I’ve also realized that parenting in Winter Break is also an analogy for parenting in a pandemic.  We’ve been bombarded with social media posts and messages for the last 10 months about the silver linings of the pandemic.  “More time with my family!”  “Soaking up these moments with my babies!”  Pictures of families in their PJs, smiling for the camera in a disheveled yet perfect way, families playing games, cuddling in bed, making new recipes in the kitchen together, all with hashtags of #pandemicliving #lovemyfamily #soakingupthesemoments #onlypositives – you’ve seen it, you know it.  But aren’t we all guilty of those posts?  I sure am, and honestly, I have had many legitimate moments throughout the last 10 months when this true and I feel it. But it struck me the other day – this is exactly what we do over the holidays, too.  It’s just exhausting.  Where does this desire for everyone else to see our imperfect selves portrayed as perfectly perfect come from?  Just who are we competing with and what are we trying to prove?  Does it really matter if I baked my own cookies this year or relied solely on all the cookies I received from my sweet preschool families as my Christmas cookies?  PS: The answer is NO, I relied only on your cookies and also I felt horribly guilty for not baking cookies with my own children because that’s what I did with my mom and what kind of traditions am I actually passing down to my own kids and what if they never prioritize making Christmas cookies with their families and end up all alone?????
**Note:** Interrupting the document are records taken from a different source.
Lemma digit_le base base' c :
  base <= base' -> is_digit base c = true -> is_digit base' c = true.
Proof. unfold is_digit. rewrite !Z.ltb_lt. lia. Qed.

Lemma digits_numeric base s :
  base <= 10 ->
  nonempty s = true -> all_chars (is_digit base) s = true ->
  isnumeric s = true.
Proof.
  intros Hb Hne H. destruct s as [|c r]; [discriminate|].
  unfold isnumeric. clear Hne.
  induction (String c r) as [|a t IH]; [reflexivity|].
  simpl in *. apply andb_true_iff in H. destruct H as [Ha Ht].
  rewrite (digit10_numeric a (digit_le base 10 a Hb Ha)), (IH Ht).
  reflexivity.
Qed.

Lemma has_8_9_not_octal s :
  has_char "8" s || has_char "9" s = true ->
  all_chars (is_digit 8) s = false.
Proof.
  induction s as [|a r IH]; [discriminate|].
  cbn [has_char all_chars]. intros H.
  destruct (is_digit 8 a) eqn:Hd; [|reflexivity].
  assert (Ha : (a =? "8")%char = false /\ (a =? "9")%char = false).
  { clear - Hd. each_char a; split; reflexivity. }
  destruct Ha as [H8 H9]. rewrite H8, H9 in H. cbn [orb andb] in *.
  apply IH, H.
Qed.

Lemma count_digits_all base s :
  base <= 37 -> all_chars (is_digit base) s = true ->
  count_digits base s = Z.of_nat (String.length s).
Proof.
  intros Hb. induction s as [|c r IH]; intros H; [reflexivity|].
  cbn [all_chars] in H. apply andb_true_iff in H. destruct H as [Hc Hr].
  cbn [count_digits String.length]. unfold is_digit in Hc. rewrite Hc.
  assert (U : (c =? "_")%char = false).
  { destruct (Ascii.eqb_spec c "_") as [->|]; [|reflexivity].
    apply Z.ltb_lt in Hc. change (digit_value "_") with 37 in Hc. lia. }
  rewrite U, (IH Hr). lia.
Qed.

Lemma decimal_digits_allowed s :
  all_chars (is_digit 10) s = true ->
  digits_allowed 10 s = (Z.of_nat (String.length s) <=? int_max_str_digits).
Proof.
  intros H. unfold digits_allowed.
  rewrite (count_digits_all 10 s) by (try lia; exact H). reflexivity.
Qed.

(** C4: the base-sniffing rules of [str2int].  A value that is not a text
    is returned unchanged; a text that lower-cases to false or true gives
    0 or 1; a text starting with 0x or 0X is parsed by [int(s, 16)], and
    hexadecimal digits after the prefix give their value; an all-numeric
    text starting with 0 is parsed by [int(s, 8)], and octal digits give
    their value; a text starting with b whose remainder is all-numeric is
    parsed by [int(s[1:], 2)], and binary digits give their value; any
    other all-numeric text is parsed by [int(s)], and decimal digits, up
    to the 4300 the interpreter accepts, give their value (more of them
    raise ValueError); every other text is returned unchanged.  The
    examples of the specification evaluate as it says. *)
Theorem str2int_rules :
  (forall v, (forall s, v <> VStr s) -> str2int v = Ok v)
  /\ (forall s, lower s = "false" -> str2int (VStr s) = Ok (VInt 0))
  /\ (forall s, lower s = "true" -> str2int (VStr s) = Ok (VInt 1))
  /\ (forall s, startswith "0x" s || startswith "0X" s = true ->
        str2int (VStr s) = py_int 16 s)
  /\ (forall x h, x = "x"%char \/ x = "X"%char ->
        nonempty h = true -> all_chars (is_digit 16) h = true ->
        str2int (VStr (String "0" (String x h)))
        = Ok (VInt (digits_val 16 h 0)))
  /\ (forall s, isnumeric s = true -> startswith "0" s = true ->
        str2int (VStr s) = py_int 8 s)
  /\ (forall s, startswith "0" s = true -> all_chars (is_digit 8) s = true ->
        str2int (VStr s) = Ok (VInt (digits_val 8 s 0)))
  /\ (forall s, startswith "b" s = true -> isnumeric (slice1 s) = true ->
        str2int (VStr s) = py_int 2 (slice1 s))
  /\ (forall r, nonempty r = true -> all_chars (is_digit 2) r = true ->
        str2int (VStr (String "b" r)) = Ok (VInt (digits_val 2 r 0)))
  /\ (forall s, isnumeric s = true -> startswith "0" s = false ->
        str2int (VStr s) = py_int 10 s)
  /\ (forall s, nonempty s = true -> all_chars (is_digit 10) s = true ->
        startswith "0" s = false ->
        Z.of_nat (String.length s) <= int_max_str_digits ->
        str2int (VStr s) = Ok (VInt (digits_val 10 s 0)))
  /\ (forall s, all_chars (is_digit 10) s = true ->
        startswith "0" s = false ->
        int_max_str_digits < Z.of_nat (String.length s) ->
        str2int (VStr s) = Raise ValueError)
  /\ (forall s, lower s <> "false" -> lower s <> "true" ->
        startswith "0x" s || startswith "0X" s = false ->
        isnumeric s = false ->
        startswith "b" s && isnumeric (slice1 s) = false ->
        str2int (VStr s) = Ok (VStr s))
  /\ str2int (VStr "0x1A") = Ok (VInt 26)
  /\ str2int (VStr "010") = Ok (VInt 8)
  /\ str2int (VStr "b101") = Ok (VInt 5)
  /\ str2int (VStr "true") = Ok (VInt 1)
  /\ str2int (VStr "FALSE") = Ok (VInt 0).
Proof.
  repeat apply conj; try reflexivity.
  - intros v Hv. destruct v; try reflexivity. exfalso. eapply Hv; reflexivity.
  - intros s H. unfold str2int. rewrite H. reflexivity.
  - intros s H. unfold str2int. rewrite H. reflexivity.
  - exact str2int_hex_rule.
  - intros x h Hx Hne Hh. rewrite str2int_hex_rule.
    + apply py_int_hex_prefixed; assumption.
    + destruct Hx; subst; reflexivity.
  - exact str2int_octal_rule.
  - intros s H0 Hd. assert (Hne : nonempty s = true).
    { destruct s; [discriminate|reflexivity]. }
    assert (Hn : isnumeric s = true) by (apply (digits_numeric 8); auto; lia).
    rewrite (str2int_octal_rule s Hn H0), (py_int_numeric 8 s Hn), Hd.
    reflexivity.
  - exact str2int_binary_rule.
  - intros r Hne Hd.
    assert (Hn : isnumeric r = true) by (apply (digits_numeric 2); auto; lia).
    rewrite str2int_binary_rule; [|reflexivity|exact Hn].
    cbn [slice1]. rewrite (py_int_numeric 2 r Hn), Hd. reflexivity.
  - exact str2int_decimal_rule.
  - intros s Hne Hd H0 Hlen.
    assert (Hn : isnumeric s = true) by (apply (digits_numeric 10); auto; lia).
    rewrite (str2int_decimal_rule s Hn H0), (py_int_numeric 10 s Hn), Hd,
      (decimal_digits_allowed s Hd), (proj2 (Z.leb_le _ _) Hlen).
    reflexivity.
  - intros s Hd H0 Hlen.
    assert (Hne : nonempty s = true).
    { destruct s; [cbn in Hlen; unfold int_max_str_digits in Hlen; lia
                  |reflexivity]. }
    assert (Hn : isnumeric s = true) by (apply (digits_numeric 10); auto; lia).
    rewrite (str2int_decimal_rule s Hn H0), (py_int_numeric 10 s Hn), Hd,
      (decimal_digits_allowed s Hd), (proj2 (Z.leb_gt _ _) Hlen).
    reflexivity.
  - exact str2int_other_rule.
Qed.

Lemma str2int_rules_witness :
  str2int (VInt 7) = Ok (VInt 7)
  /\ str2int (VStr "False") = Ok (VInt 0)
  /\ str2int (VStr "0XfF") = Ok (VInt 255)
  /\ str2int (VStr "0017") = Ok (VInt 15)
  /\ str2int (VStr "b110") = Ok (VInt 6)
  /\ str2int (VStr "1234") = Ok (VInt 1234)
  /\ str2int (VStr "sensor.kitchen") = Ok (VStr "sensor.kitchen").
Proof.
  destruct str2int_rules
    as (R1 & R2 & _ & _ & R5 & _ & R7 & _ & R9 & _ & R11 & _ & R12 & _).
  repeat apply conj.
  - apply R1. intros s. discriminate.
  - apply R2. reflexivity.
  - apply (R5 "X"%char "fF"); [right|..]; reflexivity.
  - apply (R7 "0017"); reflexivity.
  - apply (R9 "110"); reflexivity.
  - apply (R11 "1234"); first [reflexivity | cbv; discriminate].
  - apply R12; try reflexivity; discriminate.
Defined.

(** C7: an all-numeric text that starts with 0 and contains the digit 8
    or 9 makes [str2int] raise ValueError from the base-8 parse: neither
    the decimal value nor the text itself is returned.  The text "0" gives
    the integer 0. *)
Theorem str2int_leading_zero_8_9 :
  (forall s, isnumeric s = true -> startswith "0" s = true ->
     has_char "8" s || has_char "9" s = true ->
     str2int (VStr s) = Raise ValueError)
  /\ str2int (VStr "0") = Ok (VInt 0).
Proof.
  split; [|reflexivity].
  intros s Hn H0 H89.
  rewrite (str2int_octal_rule s Hn H0), (py_int_numeric 8 s Hn),
    (has_8_9_not_octal s H89).
  reflexivity.
Qed.
(** C8. For a component with no entry in the map the lookup gives
    [undefined].  [SetOptions] and a subscription to the observable of
    [CreateEventObservable] call [then] on it and throw a [TypeError];
    [GetNativeMarker] returns [undefined]; none of them changes the
    state.  [DeletePolyline] and [UpdatePolyline] test for the missing
    entry and return normally. *)
Theorem unregistered_component_unguarded (polyline : component) (s : state) :
  _polylines s !! polyline = None ->
  (forall options, exists msg,
      SetOptions polyline options s = (Throw (TypeError msg), s)) /\
  (forall eventName observer_, exists msg,
      CreateEventObservable eventName polyline observer_ s
      = (Throw (TypeError msg), s)) /\
  GetNativeMarker polyline s = (Ok None, s) /\
  (exists d s', DeletePolyline polyline s = (Ok d, s')) /\
  (exists d s', UpdatePolyline polyline s = (Ok d, s')).
Proof.
  intros Hnone.
  unfold SetOptions, CreateEventObservable, GetNativeMarker, DeletePolyline,
    UpdatePolyline, polylines_get, bind.
  rewrite Hnone. repeat split; eauto.
Qed.

Lemma unregistered_component_unguarded_witness :
  _polylines sample_state !! 1%positive = None /\
  (forall options, exists msg,
      SetOptions 1 options sample_state = (Throw (TypeError msg), sample_state)) /\
  (forall eventName observer_, exists msg,
      CreateEventObservable eventName 1 observer_ sample_state
      = (Throw (TypeError msg), sample_state)) /\
  GetNativeMarker 1 sample_state = (Ok None, sample_state) /\
  (exists d s', DeletePolyline 1 sample_state = (Ok d, s')) /\
  (exists d s', UpdatePolyline 1 sample_state = (Ok d, s')).
Proof.
  split; [reflexivity|].
  apply (unregistered_component_unguarded 1 sample_state). reflexivity.
Defined.
(** * alt-core-js: the scenario execution engine

    A shallow embedding of the action variants of alt-core-js (REST, MQTT
    subscribe, MQTT publish, WebSocket) and of the scenario runner of
    [index.ts], with the properties of the engine's specification stated
    and settled against it.

    Conventions of the embedding:
    - a JS promise is a three-valued cell; [resolve] and [reject] only act
      on a pending cell, as the first settlement of a JS promise wins;
    - an event emitter ([client.on], [wsInstance.on]) is a handler function
      per event kind, and an invocation is a left fold of the handlers over
      the sequence of events the library delivers;
    - a JS object used as a dictionary is an association list in insertion
      order with unique keys; the scenario cache (a JS [Map]) is a [gmap];
    - of the logger, the lines at error level are kept; the diagram
      collaborator is the list of what it is told;
    - expression evaluation ([eval], [vm.runInNewContext]), [JSON.parse],
      the protobuf codec and the variable injection helpers are operations
      of a type class: evaluation that throws is [None]. *)

From Stdlib Require Import ZArith List String Bool Lia.
From stdpp Require Import base option strings pretty gmap.
Import ListNotations.

Local Open Scope string_scope.
Local Open Scope Z_scope.
Local Open Scope list_scope.

(** ** JavaScript values *)

#[local] Unset Elimination Schemes.

Inductive JsValue : Type :=
| JUndefined
| JNull
| JBool (b : bool)
| JNum (n : Z)
| JStr (s : string)
| JBuffer (bytes : list Byte.byte)
| JStream (path : string)
| JObject (fields : list (string * JsValue))
| JArray (items : list JsValue).

#[local] Set Elimination Schemes.

(** [!!v]: the falsy values are [undefined], [null], [false], [0] and the
    empty string. *)
Definition truthy (v : JsValue) : bool :=
  match v with
  | JUndefined | JNull => false
  | JBool b => b
  | JNum n => negb (Z.eqb n 0)
  | JStr s => negb (String.eqb s "")
  | JBuffer _ | JStream _ | JObject _ | JArray _ => true
  end.

Definition is_undefined (v : JsValue) : bool :=
  match v with JUndefined => true | _ => false end.

(** ** Objects as dictionaries *)

Definition JsObj (V : Type) : Type := list (string * V).

Fixpoint obj_get {V} (k : string) (o : JsObj V) : option V :=
  match o with
  | [] => None
  | (k', v) :: o' => if String.eqb k k' then Some v else obj_get k o'
  end.

(** [o[k] = v]: an existing key keeps its place, a new key goes last. *)
Fixpoint obj_set {V} (k : string) (v : V) (o : JsObj V) : JsObj V :=
  match o with
  | [] => [(k, v)]
  | (k', v') :: o' =>
      if String.eqb k k' then (k, v) :: o' else (k', v') :: obj_set k v o'
  end.

(** [{ ...a, ...b }] on two present objects. *)
Definition obj_assign {V} (a b : JsObj V) : JsObj V :=
  fold_left (fun acc kv => obj_set (fst kv) (snd kv) acc) b a.

(** Spreading [undefined] or [null] contributes no key. *)
Definition spread {V} (o : option (JsObj V)) : JsObj V :=
  match o with Some x => x | None => [] end.

(** ** Promises *)

Inductive Promise : Type := Pending | Resolved | Rejected.

Definition resolve (p : Promise) : Promise :=
  match p with Pending => Resolved | _ => p end.

Definition reject (p : Promise) : Promise :=
  match p with Pending => Rejected | _ => p end.

(** A dictionary of strings as a value, and an optional one. *)
Definition objValue (o : JsObj string) : JsValue :=
  JObject (map (fun kv => (fst kv, JStr (snd kv))) o).

Definition optValue (o : option (JsObj string)) : JsValue :=
  match o with Some x => objValue x | None => JUndefined end.

(** ** The engine and the helpers the actions call *)

(** The bindings of [res] and [head] where [eval] runs: [None] is an
    identifier that is not bound there, [Some JUndefined] one bound to
    [undefined]. *)
Record Scope : Type := {
  scope_res : option JsValue;
  scope_head : option JsValue
}.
Here’s a much needed reminder – to you and also for me: pictures on Facebook or Insta don’t make us present and engaging parents, just like dreaming of or actually taking the time to do things for ourselves do not make us bad parents (I would argue just the opposite instead).  

At the end of the day, there is no filter we can put on our actual life that prevents God from seeing us exactly how we are.  We can compete with each other or with ourselves, succumb to outside pressures, but God sees us as our most imperfect versions of ourselves.  He sees the tears, the shouts, the anger, the things we wish we could take back but we can’t.  He sees us in our moments of weakness and is the one who wraps his arms around us to pull us back up.  He still loves us through the good and bad parenting moments, through the rough times and the silver linings, and through Winter Breaks and pandemics.  God helps make these days longer because we will remember them – and makes these breaks and years shorter so we can savor them.  This brings me comfort in my all too frequent moments of “am I being a good mom” panic.  I hope it brings you comfort, too.

Happy New Year!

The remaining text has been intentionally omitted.